I put on the bare minimum of makeup and put my hair up into some passable updo that doesn't look like a style called “bedhead plus unwashed.” I spray on a little hair spray and finish getting dressed in the one moderately formal dress I brought to Phoenix—an orange, belted shirtdress with a nice pair of espadrilles I pull from the bottom of my closet. I throw my pajama bottoms, the dingy tank top, and Lincoln's sweater into my purse along with whatever basic toiletries I'll need for tonight. I don't have time to think about tomorrow morning. Flights and airports. Saying good-bye or asking questions with no answers. I shake my head, grab my hotel key, close the door behind me, and walk across the hall to Sasha's room. She opens the door in just her bra and panties.

“Come in, come in . . . ,” she says, pulling me in and closing the door behind me. “You're early.” It's barely 6:15.

“We're supposed to be there by six thirty,” I say, walking over to the desk and settling in the chair. “How are you feeling?”
Sasha's notebook is on the desk, opened to the notes she took during Helen's workshop.

“I'm okay. I've taken too many antacids and maybe some Gas-X and definitely too many aspirin. I've tried to stay hydrated and of course I've already taken my hangover cure,” Sasha says, stepping into her slinky black dress. She walks over to me and I zip her up.

“Hangover cure?”

“Doritos Nacho Cheese and a Coke,” she says, hurrying into the bathroom, where she finishes putting on her makeup.

“Is that the official hangover cure?” I ask, scanning Sasha's notebook.

“It should be,” she calls out.

Underneath Sasha's doodles of a wedding cake topper, I find what Sasha has entitled “The Rules of Romance.” They are as follows:

        
1.
   
Everyone deserves to be worshipped.

        
2.
   
There's a hero inside all of us.

        
3.
   
The hero and heroine are fine on their own but know they're better together.

        
4.
   
Risk your heart, it's worth it.

        
5.
   
Always believe in a happy ending.

I can feel the emotion rising in my throat, a particularly violent kind of joy.

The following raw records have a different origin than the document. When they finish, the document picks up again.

(** * das_extractor: a shallow embedding of [das_extractor.py]

    The development follows the module top to bottom: the Python values the
    code manipulates (strings, lists, dicts, exceptions, warnings), the parts
    of [csv], [re] and [pandas] the code calls, then the functions of the
    module under their own names, and finally the properties.

    Conventions.
    - A Python [str] is a [string]; a character is a code point below 256
      (the archives are decoded from a single-byte encoding).
    - A raised exception is [Raise e]; a call to [warnings.warn] appends its
      message to the list of warnings carried next to the result.
    - A [dict] is an association list in insertion order, with Python's
      update-in-place on an existing key. *)

From Stdlib Require Import List String Ascii ZArith Lia Bool Arith PeanoNat.
From Stdlib Require Import DecimalNat DecimalString.
From Stdlib Require Import Floats.SpecFloat.
Import ListNotations.
Local Open Scope list_scope.

Infix "@@" := String.append (right associativity, at level 60).

(** ** Exceptions and warnings *)

Inductive exn : Type :=
| IndexError
| KeyError
| ValueError
| TypeError
| StopIteration
| EmptyDataError
| ParserError
| LookupError
| AttributeError
| OverflowError.

Inductive result (A : Type) : Type :=
| Ok (a : A)
| Raise (e : exn).
Arguments Ok {A} a.
Arguments Raise {A} e.

Definition result_bind {A B} (r : result A) (f : A -> result B) : result B :=
  match r with
  | Ok a => f a
  | Raise e => Raise e
  end.

Notation "x <-- r ;; k" := (result_bind r (fun x => k))
  (at level 61, r at next level, right associativity).

(** A computation that may warn and may raise. *)
Definition M (A : Type) : Type := (list string * result A)%type.

Definition ret {A} (a : A) : M A := ([], Ok a).
Definition raise {A} (e : exn) : M A := ([], Raise e).
Definition warn (msg : string) : M unit := ([msg], Ok tt).
Definition lift {A} (r : result A) : M A := ([], r).
(** * The voice-agent client script, [app/static/JS/script.js]

    A shallow embedding of the streaming core of the page script: the
    transcript normaliser and reconciler, the chat bubbles, the streamed
    WAV assembler, the autoplay gate with its retry loop, the PCM framer
    and the microphone toggle.

    Conventions.
    - A JavaScript string is the list of its UTF-16 code units.
    - A [Uint8Array] is a [list byte].
    - The closure variables of the script live in one [State] record; a
      function of the script becomes a function on [State].
    - What the browser decides (whether a promise settles, what a parser
      returns) is an argument of the function that asks for it.
    - Calls that leave the script (a socket, a timer, the audio element)
      are appended to the [log] of the state, in program order. *)

From Stdlib Require Import String Ascii.
From Stdlib Require Import ZArith List Lia QArith Qround Bool.
From coqutil Require Import Byte Word.LittleEndianList.
From stdpp Require Import base option list.
Import ListNotations.
Local Open Scope Z_scope.

(** ** JavaScript strings *)

Abbreviation code_unit := Z (only parsing).
Abbreviation jsstring := (list Z) (only parsing).

(** An ASCII literal as a JavaScript string. *)
Definition js (s : string) : jsstring :=
  map (fun a => Z.of_N (N_of_ascii a)) (list_ascii_of_string s).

At the bottom of the page, Sasha has drawn a sunset and a couple walking hand in hand toward it. I brush my hand over her little drawing. Always believe in a happy ending.

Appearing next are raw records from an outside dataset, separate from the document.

(** * FaceTracker: a shallow embedding of [src/components/FaceTracker.tsx]

    The React component is modelled as a state-and-effect machine.

    - The component's [useState] cells and its [useRef] cell form the
      record [World], together with the few pieces of browser state the
      component reads back (the video element's [srcObject], the store
      of [MediaRecorder] objects, the animation-frame handle counter and
      the clock behind [Date.now()]).
    - Every call into the platform (dynamic imports, canvas drawing,
      [requestAnimationFrame], [getUserMedia], [MediaRecorder], the
      console, the download anchor) is recorded, in program order, as an
      [Effect] in the output of the monad [M].
    - What the platform answers (a rejected promise, a thrown exception,
      the list of detected faces) is an explicit argument of the
      function that asks.
    - JavaScript numbers are exact rationals [Q] (integers where the
      code counts: [Z]); [Math.sin], [Math.PI] and [ctx.measureText] are
      parameters of the drawing code. *)

From Stdlib Require Import Ascii.
From stdpp Require Import base option list gmap strings.
From Stdlib Require Import ZArith QArith Qround Qminmax DecimalString Lia Lqa.

Local Open Scope Z_scope.

(** ** JavaScript numbers and strings *)

Module Js.

(** [Math.round x]: the integer nearest to [x], ties towards +infinity. *)
Definition round (x : Q) : Z := Qfloor (x + (1 # 2)).
(** * python-mingus: MIDI byte encoder and score sequencer

    A shallow embedding of [mingus/midi/midi_track.py] (class [MidiTrack]),
    [mingus/midi/sequencer2.py] (class [Sequencer]),
    [mingus/containers/track.py] ([MidiControl], [ControlChangeEvent]) and of
    the parts of [mingus/containers/note.py] they use, followed by the
    properties of the design document that concern them.

    Conventions.
    - Python integers are [Z]; [>>], [<<], [&], [|] are [Z.shiftr],
      [Z.shiftl], [Z.land], [Z.lor]; [//] is [Z.div] (both round down).
    - A [bytes] object is a [list Z] whose elements lie in [0, 255].
    - A method that mutates [self] is a function from the object to the
      object left behind and an [outcome]: the value returned or the
      exception raised.  An exception keeps every write made before it.
    - A Python [float] is an IEEE 754 double ([spec_float] with 53 bits of
      precision): division, multiplication and addition round to the
      nearest double, ties to even, and [round] is computed on the double
      that the code has reached.  A number is an [int] or a [float]
      ([py_number]).
    - The logarithm [int(log(max(value, 1), 0x80))] is not computed here:
      it is the operation [int_log] of the class [PyMath].
    - The argument of the synthesizer's [sleep] is given as the exact
      quotient ([Q]) of which the code hands over the nearest double. *)

From Stdlib Require Import ZArith QArith Ascii String List Lia DecimalString DecimalZ.
From Stdlib Require Import SpecFloat.
From stdpp Require Import base option numbers list gmap sorting.

Local Open Scope Z_scope.

(** ** Exceptions and the state-and-exception monad *)

Inductive exn :=
| AssertionError
| TypeError
| ValueError
| IndexError
| ZeroDivisionError
| OverflowError
| NoteFormatError
| binascii_Error
| struct_error.

Inductive outcome (A : Type) :=
| Ok (a : A)
| Raise (e : exn).
Arguments Ok {A} a.
Arguments Raise {A} e.

Definition outcome_bind {A B} (x : outcome A) (f : A -> outcome B) : outcome B :=
  match x with
  | Ok a => f a
  | Raise e => Raise e
  end.

Definition is_Ok {A} (x : outcome A) : bool :=
  match x with Ok _ => true | Raise _ => false end.

(** A computation on an object of type [S]: the object after the call and
    what the call returned or raised. *)
Definition M (S A : Type) : Type := S -> S * outcome A.

Definition ret {S A} (a : A) : M S A := fun s => (s, Ok a).

Definition raise {S A} (e : exn) : M S A := fun s => (s, Raise e).

Definition bind {S A B} (m : M S A) (f : A -> M S B) : M S B :=
  fun s =>
    match m s with
    | (s', Ok a) => f a s'
    | (s', Raise e) => (s', Raise e)
    end.

(** A call that only reads the object. *)
Definition lift {S A} (f : S -> outcome A) : M S A := fun s => (s, f s).

Definition modify {S} (f : S -> S) : M S unit := fun s => (f s, Ok tt).

Declare Scope py_scope.
Delimit Scope py_scope with py.
Notation "x <- m ;; k" := (bind m (fun x => k))
  (at level 63, m at next level, right associativity) : py_scope.
Notation "m ;;; k" := (bind m (fun _ => k))
  (at level 63, right associativity) : py_scope.
Notation "x <~ m ;; k" := (outcome_bind m (fun x => k))
  (at level 63, m at next level, right associativity) : py_scope.
Local Open Scope py_scope.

“It looks so easy,” I say.

“Whaat?” Sasha calls out from the bathroom. She walks out, putting an earring on. “What?”

“The happy ending thing,” I say. I point to her notebook. “The Rules of Romance.”

“Oh. Yeah.” Sasha's entire body deflates just enough for me to become concerned.

“What is it?” I ask.

“I know we have no time and we're going to be late, but I have to tell you something,” Sasha says. My stomach lurches. Has Audrey told her we're off the campaign?